Лунный свет утончает тела, сливает их в одно бесстыже-белое пятно, — глаза мои слезятся от напряженного стремления всё увидеть, разглядеть и от обжигающего стыда за самого себя. Не замечаю, что я уже стою, поднялся на ноги, будто изготовился. Но в какой-то миг понял, всем своим ярко освещенным телом ощутил (жаром окатило!), что меня видят, на меня оттуда смотрят! Шепчутся, смеются. Тело мое спружинило, точно железную полосу, красную от жара, кто-то к спине приложил, — оно отпрянуло, и я уже лечу, падаю в бездну. Я не смог (не подумал, не до того, было), не оттолкнулся достаточно сильно, чтобы благополучно миновать выступающие из скалы гранитные зубья: сейчас, сейчас полоснут акульей пастью, долечу до воды раньше, чем вся выхлестнувшая из меня кровь!.. Потемнело в глазах — так обожгло бедро, бок, но это от удара о воду, и теперь, уже с облегчением, уношусь ко дну, хотя, может быть, на близкие скалы. А когда вернулось зрение, глаза ослепило зарево. Это что — кровь, все-таки кровь? Моя, чья же еще! Вдоль располосовало всего, но боли пока не ощущаю: такую боль тело уже не услышит!

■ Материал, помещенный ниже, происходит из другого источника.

(* ===== verification/F64.v ===== *)
(** * F64: IEEE double precision numbers and their orders.

    [f64] is the Standard Library's executable specification of binary64
    ([spec_float], precision 53, exponent bound 1024). [partial_cmp] is
    [SFcompare]. The total order of the [ordered-float] crate is an interface:
    a class whose laws are that crate's documented ordering. *)

From S2P Require Import Prelude.
From Stdlib Require Import SpecFloat.

Abbreviation f64 := spec_float.

Definition f64_add (a b : f64) : f64 := SFadd 53 1024 a b.
Definition f64_lt (a b : f64) : bool := SFltb a b.
Definition f64_le (a b : f64) : bool := SFleb a b.
Definition f64_eq (a b : f64) : bool := SFeqb a b.
Definition is_nan (a : f64) : bool := match a with S754_nan => true | _ => false end.
Definition f64_zero : f64 := S754_zero false.

(** A double from an integer, rounded to nearest even. *)
Definition f64_of_Z (z : Z) : f64 := binary_normalize 53 1024 z 0 false.

#[global] Instance f64_eq_dec : EqDecision f64.
Proof. solve_decision. Defined.

(** ** Comparison functions *)

(** The laws of [Ord::cmp]: a total preorder. [Eq] need not be equality. *)
Class TotalCmp {A} (cmp : A -> A -> comparison) : Prop := {
  cmp_refl : forall a, cmp a a = Eq;
  cmp_antisym : forall a b, cmp b a = CompOpp (cmp a b);
  cmp_lt_trans : forall a b c, cmp a b = Lt -> cmp b c = Lt -> cmp a c = Lt;
  cmp_eq_l : forall a b c, cmp a b = Eq -> cmp a c = cmp b c
}.

Arguments cmp_refl {A} cmp {_} a.
Arguments cmp_antisym {A} cmp {_} a b.
Arguments cmp_lt_trans {A} cmp {_} a b c.
Arguments cmp_eq_l {A} cmp {_} a b c.

Section TotalCmpFacts.
Context {A} (cmp : A -> A -> comparison) `{!TotalCmp cmp}.

Lemma cmp_sym_eq a b : cmp a b = Eq -> cmp b a = Eq.
Proof using Type*. intros E. by rewrite (cmp_antisym cmp a b), E. Qed.

Lemma cmp_eq_r a b c : cmp a b = Eq -> cmp c a = cmp c b.
Proof using Type*. intros E. rewrite (cmp_antisym cmp a c), (cmp_antisym cmp b c). f_equal. by apply (cmp_eq_l cmp). Qed.

Lemma cmp_gt_lt a b : cmp a b = Gt <-> cmp b a = Lt.
Proof using Type*. rewrite (cmp_antisym cmp a b). destruct (cmp a b); done. Qed.

Lemma cmp_le_trans a b c : cmp a b <> Gt -> cmp b c <> Gt -> cmp a c <> Gt.
Proof using Type*.
  intros H1 H2. destruct (cmp a b) eqn:E; [by rewrite (cmp_eq_l cmp _ _ c E)| |done].
  destruct (cmp b c) eqn:E'; [by rewrite <- (cmp_eq_r _ _ a E'), E| |done].
  by rewrite (cmp_lt_trans cmp _ _ _ E E').
Qed.

Lemma cmp_lt_irrefl a : cmp a a <> Lt.
Proof using Type*. by rewrite cmp_refl. Qed.
End TotalCmpFacts.

#[export] Instance bytes_cmp_total : TotalCmp bytes_cmp.
Proof.
  split; [apply bytes_cmp_refl|apply bytes_cmp_antisym|apply bytes_cmp_lt_trans|].
  intros a b c ->%bytes_cmp_eq. done.
Qed.

Definition pair_cmp {A B} (c1 : A -> A -> comparison) (c2 : B -> B -> comparison)
    (x y : A * B) : comparison :=
  match c1 x.1 y.1 with Eq => c2 x.2 y.2 | c => c end.

#[export] Instance pair_cmp_total {A B} (c1 : A -> A -> comparison) (c2 : B -> B -> comparison) :
  TotalCmp c1 -> TotalCmp c2 -> TotalCmp (pair_cmp c1 c2).
Proof.
  intros H1 H2. unfold pair_cmp. split.
  - intros [a b]. simpl. by rewrite !cmp_refl.
  - intros [a b] [a' b']. simpl. rewrite (cmp_antisym c1 a a'), (cmp_antisym c2 b b').
    destruct (c1 a a'); done.
  - intros [a b] [a' b'] [a'' b'']. simpl.
    destruct (c1 a a') eqn:E; intros Hab; try done.
    + rewrite (cmp_eq_l c1 _ _ a'' E). destruct (c1 a' a''); try done. by apply (cmp_lt_trans c2).
    + destruct (c1 a' a'') eqn:E'; intros Hbc; try done.
      * rewrite <- (cmp_eq_r c1 _ _ a E'), E. done.
      * by rewrite (cmp_lt_trans c1 _ _ _ E E').
  - intros [a b] [a' b'] [a'' b'']. simpl. destruct (c1 a a') eqn:E; try done. intros E'.
    rewrite (cmp_eq_l c1 _ _ a'' E). destruct (c1 a' a''); try done. by apply (cmp_eq_l c2).
Qed.

Lemma cmp_total_proj {A B} (f : A -> B) (c : B -> B -> comparison) :
  TotalCmp c -> TotalCmp (fun x y => c (f x) (f y)).
Proof.
  intros H. split; intros.
  - apply (cmp_refl c).
  - apply (cmp_antisym c).
  - by eapply (cmp_lt_trans c).
  - by apply (cmp_eq_l c).
Qed.

#[export] Instance Z_cmp_total : TotalCmp Z.compare.
Proof.
  split; [apply Z.compare_refl|apply Z.compare_antisym|apply Z.lt_trans|].
  intros a b c ->%Z.compare_eq. done.
Qed.

(** ** The total order on doubles *)

(** IEEE comparison extended with NaN equal to itself and above the rest. *)
Definition nan_last_cmp (a b : f64) : comparison :=
  match a, b with
  | S754_nan, S754_nan => Eq
  | S754_nan, _ => Gt
  | _, S754_nan => Lt
  | _, _ => match SFcompare a b with Some c => c | None => Eq end
  end.

(** [OrderedFloat<f64>::cmp]: "NaN is sorted as greater than all other values
    and equal to itself", and the IEEE order otherwise. *)
Class OrderedFloat := {
  of_cmp : f64 -> f64 -> comparison;
  of_cmp_ieee : forall a b c, SFcompare a b = Some c -> of_cmp a b = c;
  of_cmp_nan_nan : of_cmp S754_nan S754_nan = Eq;
  of_cmp_nan_l : forall a, is_nan a = false -> of_cmp S754_nan a = Gt;
  of_cmp_nan_r : forall a, is_nan a = false -> of_cmp a S754_nan = Lt
}.

(** The documented ordering has a model. *)
#[export] Program Instance ordered_float : OrderedFloat := {| of_cmp := nan_last_cmp |}.
Next Obligation. intros a b c. unfold nan_last_cmp. destruct a, b; intros H; try done; by rewrite H. Qed.
Next Obligation. done. Qed.
Next Obligation. by intros []. Qed.
Next Obligation. by intros []. Qed.

Lemma of_cmp_nan_last `{OrderedFloat} a b : of_cmp a b = nan_last_cmp a b.
Proof.
  destruct (is_nan a) eqn:Ha, (is_nan b) eqn:Hb.
  - destruct a, b; try done. apply of_cmp_nan_nan.
  - destruct a; try done. rewrite of_cmp_nan_l by done. by destruct b.
  - destruct b; try done. rewrite of_cmp_nan_r by done. by destruct a.
  - destruct (SFcompare a b) as [c|] eqn:E.
    + rewrite (of_cmp_ieee _ _ _ E). destruct a, b; try done; unfold nan_last_cmp; by rewrite E.
    + by destruct a, b.
Qed.

(** A linear key for the order: class, then exponent, then mantissa. *)
Definition f64_key (a : f64) : Z * (Z * Z) :=
  match a with
  | S754_infinity true => (0, (0, 0))
  | S754_finite true m e => (1, (- e, Z.neg m))
  | S754_zero _ => (2, (0, 0))
  | S754_finite false m e => (3, (e, Z.pos m))
  | S754_infinity false => (4, (0, 0))
  | S754_nan => (5, (0, 0))
  end.

Lemma nan_last_cmp_key a b :
  nan_last_cmp a b =
    pair_cmp Z.compare (pair_cmp Z.compare Z.compare) (f64_key a) (f64_key b).
Proof.
  unfold nan_last_cmp, pair_cmp.
  destruct a as [[]|[]| |[] m e], b as [[]|[]| |[] m' e']; try reflexivity; cbn -[Z.compare].
  change (Z.compare 1 1) with Eq. cbn -[Z.compare]. rewrite Z.compare_opp.
  rewrite (Z.compare_antisym e e'). by destruct (Z.compare e e').
Qed.

#[export] Instance nan_last_total : TotalCmp nan_last_cmp.
Proof.
  pose proof (cmp_total_proj f64_key (pair_cmp Z.compare (pair_cmp Z.compare Z.compare)) _) as [H1 H2 H3 H4].
  split; intros *; rewrite !nan_last_cmp_key; [apply H1|apply H2|apply H3|apply H4].
Qed.

#[export] Instance of_cmp_total `{OrderedFloat} : TotalCmp of_cmp.
Proof.
  pose proof nan_last_total as [H1 H2 H3 H4].
  split; intros *; rewrite !of_cmp_nan_last; [apply H1|apply H2|apply H3|apply H4].
Qed.

(** ** IEEE tests in terms of the total order *)

Lemma SFcompare_cmp `{OrderedFloat} a b :
  SFcompare a b = if (is_nan a || is_nan b)%bool then None else Some (of_cmp a b).
Proof.
  rewrite of_cmp_nan_last. unfold nan_last_cmp.
  destruct (SFcompare a b) as [c|] eqn:E; destruct a, b; simpl; done || by rewrite E.
Qed.

Lemma f64_le_cmp `{OrderedFloat} a b :
  f64_le a b = true <-> is_nan a = false /\ is_nan b = false /\ of_cmp a b <> Gt.
Proof.
  unfold f64_le, SFleb. rewrite SFcompare_cmp.
  destruct (is_nan a), (is_nan b), (of_cmp a b); simpl; intuition congruence.
Qed.

Lemma f64_lt_cmp `{OrderedFloat} a b :
  f64_lt a b = true <-> is_nan a = false /\ is_nan b = false /\ of_cmp a b = Lt.
Proof.
  unfold f64_lt, SFltb. rewrite SFcompare_cmp.
  destruct (is_nan a), (is_nan b), (of_cmp a b); simpl; intuition congruence.
Qed.

Lemma f64_eq_cmp `{OrderedFloat} a b :
  f64_eq a b = true <-> is_nan a = false /\ is_nan b = false /\ of_cmp a b = Eq.
Proof.
  unfold f64_eq, SFeqb. rewrite SFcompare_cmp.
  destruct (is_nan a), (is_nan b), (of_cmp a b); simpl; intuition congruence.
Qed.

(** ** Digits and shifts of mantissas *)

Lemma digits2_log2 p : Z.pos (digits2_pos p) = Z.log2 (Z.pos p) + 1.
Proof.
  induction p as [p IH|p IH|]; [| |done]; cbn [digits2_pos]; rewrite Pos2Z.inj_succ, IH;
    (rewrite (Pos2Z.inj_xI p), Z.log2_succ_double || rewrite (Pos2Z.inj_xO p), Z.log2_double); lia.
Qed.

Lemma iter_xO p d : Z.pos (Pos.iter xO p d) = Z.pos p * 2 ^ Z.pos d.
Proof.
  induction d as [|d IH] using Pos.peano_ind; [cbn; lia|]. rewrite Pos.iter_succ, Pos2Z.inj_xO, IH, Pos2Z.inj_succ, Z.pow_succ_r by lia. lia.
Qed.

Lemma shr_1_ind (P : Z -> shr_record -> Prop) : (forall k x, 0 <= k -> P k x -> P (k + 1) (shr_1 x)) ->
  forall p k x, 0 <= k -> P k x -> P (k + Z.pos p) (iter_pos shr_1 p x).
Proof.
  intros Hs. induction p as [p IH|p IH|]; intros k x Hk Hx; cbn [iter_pos].
  - replace (k + Z.pos p~1) with (k + 1 + Z.pos p + Z.pos p) by lia. apply IH; [lia|]. apply IH; [lia|]. by apply Hs.
  - replace (k + Z.pos p~0) with (k + Z.pos p + Z.pos p) by lia. apply IH; [lia|]. by apply IH.
  - by apply Hs.
Qed.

Невольно рука коснулась живота: цел ли?..

Рванулся изо всех сил, чтобы всплыть, пробуравил головой пылающую воду и увидел, что и вся гладь океана такая же огненная, кровавая. С Луной что-то произошло, когда я опрокинулся в воду и пока погружался, всплывал. Это уже не Селена, нежная, серебристая, нет, таким можно представить лишь Марс. И как четко стали видны тени-фигурки, словно выгравированные на боевом щите.

Как, однако, меня рвануло, прямо-таки сдернуло с этой скалы! Какой только силой так катапультировало? Самоубийца, негодяй! А еще к кому-то претензии! Какое ты имел право? Твоя жизнь, твое тело не тебе принадлежит. Не одному тебе. Уж лучше, если так невтерпеж было, хватал бы камни и швырял, как циклоп, со скалы в счастливого соперника!

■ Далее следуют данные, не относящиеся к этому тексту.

(* ===== verification/FloatText.v ===== *)
(** * FloatText: reading and printing doubles.

    [parse::<f64>] of the standard library (correctly rounded), its [Display]
    (the shortest decimal that reads back as the same double, in positional
    notation) and [format_double] of
    src/cache_cat/src/raft/types/core/response_value.rs. *)

From S2P Require Import Prelude Text F64.
From Stdlib Require Import SpecFloat Strings.Byte.

(** ** Parsing *)

(** The number of decimal digits of a positive number. *)
Definition dec_len (n : Z) : Z := Z.of_nat (length (nat_to_string n)).

(** [(-1)^neg * n * 10^e10] rounded to nearest even. Magnitudes beyond the range
    of doubles are cut off before the power is computed. *)
Definition dec_to_f64 (neg : bool) (n e10 : Z) : f64 :=
  match n with
  | Zpos p =>
      if 310 <? dec_len n + e10 then S754_infinity neg
      else if dec_len n + e10 <? -330 then S754_zero neg
      else if 0 <=? e10 then
        let v := n * 10 ^ e10 in
        binary_normalize 53 1024 (if neg then - v else v) 0 neg
      else
        match 10 ^ (- e10) with
        | Zpos q => SFdiv 53 1024 (S754_finite neg p 0) (S754_finite false q 0)
        | _ => S754_zero neg
        end
  | _ => S754_zero neg
  end.

(** The longest prefix of digits and the rest. *)
Fixpoint span_digits (s : bytes) : bytes * bytes :=
  match s with
  | b :: s' =>
      if is_digit b then let '(d, r) := span_digits s' in (b :: d, r) else ([], s)
  | [] => ([], [])
  end.

(** The exponent's digits; the accumulator stops growing past 2^16. *)
Fixpoint exp_val (acc : Z) (s : bytes) : Z :=
  match s with
  | [] => acc
  | b :: s' => exp_val (if acc <? 65536 then 10 * acc + digit_val b else acc) s'
  end.

(** The optional exponent, which must end the string. *)
Definition parse_exponent (s : bytes) : option Z :=
  match s with
  | [] => Some 0
  | c :: r =>
      if (bool_decide (c = x65) || bool_decide (c = x45))%bool then
        let '(neg, r) :=
          match r with
          | x2d :: r' => (true, r')
          | x2b :: r' => (false, r')
          | _ => (false, r)
          end in
        match span_digits r with
        | ([], _) => None
        | (d, []) => Some (if neg then - exp_val 0 d else exp_val 0 d)
        | _ => None
        end
      else None
  end.

Definition parse_number (neg : bool) (s : bytes) : option f64 :=
  let '(int_digits, r) := span_digits s in
  let '(frac_digits, r) :=
    match r with x2e :: r' => span_digits r' | _ => ([], r) end in
  match int_digits ++ frac_digits with
  | [] => None
  | ds =>
      let* e := parse_exponent r in
      let* n := digits_val 0 ds in
      Some (dec_to_f64 neg n (e - Z.of_nat (length frac_digits)))
  end.

Definition parse_inf_nan (neg : bool) (s : bytes) : option f64 :=
  if (eq_ignore_ascii_case s (str "inf") || eq_ignore_ascii_case s (str "infinity"))%bool
  then Some (S754_infinity neg)
  else if eq_ignore_ascii_case s (str "nan") then Some S754_nan
  else None.

Definition parse_f64_str (s : bytes) : option f64 :=
  let '(neg, r) :=
    match s with
    | x2d :: r => (true, r)
    | x2b :: r => (false, r)
    | _ => (false, s)
    end in
  match r with
  | [] => None
  | _ =>
      match parse_number neg r with
      | Some v => Some v
      | None => parse_inf_nan neg r
      end
  end.

(** ** Printing *)

(** [floor(num * 10^s / den)] rounded half up, for positive arguments. *)
Definition scaled_round (num den s : Z) : Z :=
  let '(a, b) := if 0 <=? s then (num * 10 ^ s, den) else (num, den * 10 ^ (- s)) in
  (2 * a + b) / (2 * b).

(** The absolute value as a fraction. *)
Definition f64_frac (m : positive) (e : Z) : Z * Z :=
  if 0 <=? e then (Zpos m * 2 ^ e, 1) else (Zpos m, 2 ^ (- e)).

(** The decimal exponent [p] with [10^(p-1) <= num/den < 10^p]. *)
Definition dec_exp (num den : Z) : Z :=
  if den <=? num then dec_len (num / den)
  else
    let k := dec_len (den / num) in
    if num * 10 ^ k <? den then - k
    else if num * 10 ^ (k - 1) <? den then - (k - 1) else - (k - 2).

(** The first number of digits, up to 17, at which a decimal reads back as the
    double: digits and exponent. The nearest decimal is tried first; above a
    power of two the doubles lie further apart than below it, so the next
    decimal above may read back when the nearest one, below, does not.
    Seventeen digits always do. *)
Fixpoint shortest_loop (fuel : nat) (d : f64) (num den p k : Z) : Z * Z :=
  match fuel with
  | O => (scaled_round num den (17 - p), p - 17)
  | S fuel' =>
      let n := scaled_round num den (k - p) in
      if bool_decide (dec_to_f64 false n (p - k) = d) then (n, p - k)
      else if bool_decide (dec_to_f64 false (n + 1) (p - k) = d) then (n + 1, p - k)
      else shortest_loop fuel' d num den p (k + 1)
  end.

(** Positional notation of [n * 10^e]. *)
Definition positional (n e : Z) : bytes :=
  let ds := nat_to_string n in
  if 0 <=? e then ds ++ replicate (Z.to_nat e) x30
  else
    let k := Z.to_nat (- e) in
    if (length ds <=? k)%nat
    then str "0." ++ replicate (k - length ds) x30 ++ ds
    else take (length ds - k) ds ++ [x2e] ++ drop (length ds - k) ds.

(** [Display for f64] on a finite non-zero value. *)
Definition f64_display (neg : bool) (m : positive) (e : Z) : bytes :=
  let '(num, den) := f64_frac m e in
  let '(n, e10) := shortest_loop 16 (S754_finite false m e) num den (dec_exp num den) 1 in
  (if neg then [x2d] else []) ++ positional n e10.

(** The integer value of a double that has one. *)
Definition f64_integral (neg : bool) (m : positive) (e : Z) : option Z :=
  let '(num, den) := f64_frac m e in
  if num mod den =? 0 then Some (if neg then - (num / den) else num / den) else None.

Definition format_double (d : f64) : bytes :=
  match d with
  | S754_nan => str "nan"
  | S754_infinity neg => if neg then str "-inf" else str "inf"
  | S754_zero neg => if neg then str "-0" else str "0"
  | S754_finite neg m e =>
      match f64_integral neg m e with
      | Some z => if ((i64_min <=? z) && (z <? 2 ^ 63))%bool then i64_to_string z else f64_display neg m e
      | None => f64_display neg m e
      end
  end.

(** ** Checks against known renderings *)

Definition f64_reads (s : String.string) : option f64 := parse_f64_str (str s).
Arguments f64_reads s%_string.

Example format_double_examples :
  (format_double <$> f64_reads "1.5") = Some (str "1.5") /\
  (format_double <$> f64_reads "0.1") = Some (str "0.1") /\
  (format_double <$> f64_reads "-3e3") = Some (str "-3000") /\
  (format_double <$> f64_reads "1e21") = Some (str "1000000000000000000000") /\
  (format_double <$> f64_reads "0.30000000000000004") = Some (str "0.30000000000000004") /\
  (format_double <$> f64_reads "123456789.125") = Some (str "123456789.125") /\
  (format_double <$> f64_reads "0.00012") = Some (str "0.00012") /\
  (format_double <$> f64_reads "1e999") = Some (str "inf") /\
  (format_double <$> f64_reads "1e23") = Some (str "100000000000000000000000") /\
  (format_double <$> f64_reads "5.6843418860808015e-14") = Some (str "0.00000000000005684341886080802") /\
  (format_double <$> f64_reads "-Infinity") = Some (str "-inf") /\
  f64_reads "." = None /\ f64_reads "1e" = None /\ f64_reads "" = None.
Proof. vm_compute. repeat split. Qed.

Я лежал на спине, океан меня покачивал, и я отдыхал от пережитого страха, смертной тоски и недавней ярости. Луна, воспламененная, огромная, тоже покачивалась в ночном озерце неба зловещим поплавком. Миллиарды живых глаз когда-то смотрели на нее снизу, люди даже следы свои отпечатали на ее метеоритной пыли. Они и сейчас там, пребудут и тогда, когда на Земле видимых следов человека уже совсем не останется: ветра на Луне нет. При чем тут ветер! Ничто и никто так чисто не сотрет человеческие следы, как это умеем мы сами.

Постой! Ведь мы с этой скалы, вот за нее швырнули тогда наши пистолеты. Они и сейчас где-то на дне — там, куда я падал. Луна глубоко просвечивает воду, можно поискать. Я ведь именно этого и хочу, хотя, видит Бог, совсем не думал о пистолетах. Но, может, потому и подумал сейчас о них, что как раз давно этого хочу. А почему бы и нет? Красиво! А ради «красиво» чего только женщина не простит. Даже нелюбимому. А любимому — тем более. Так что у него два шанса выиграть против одного моего.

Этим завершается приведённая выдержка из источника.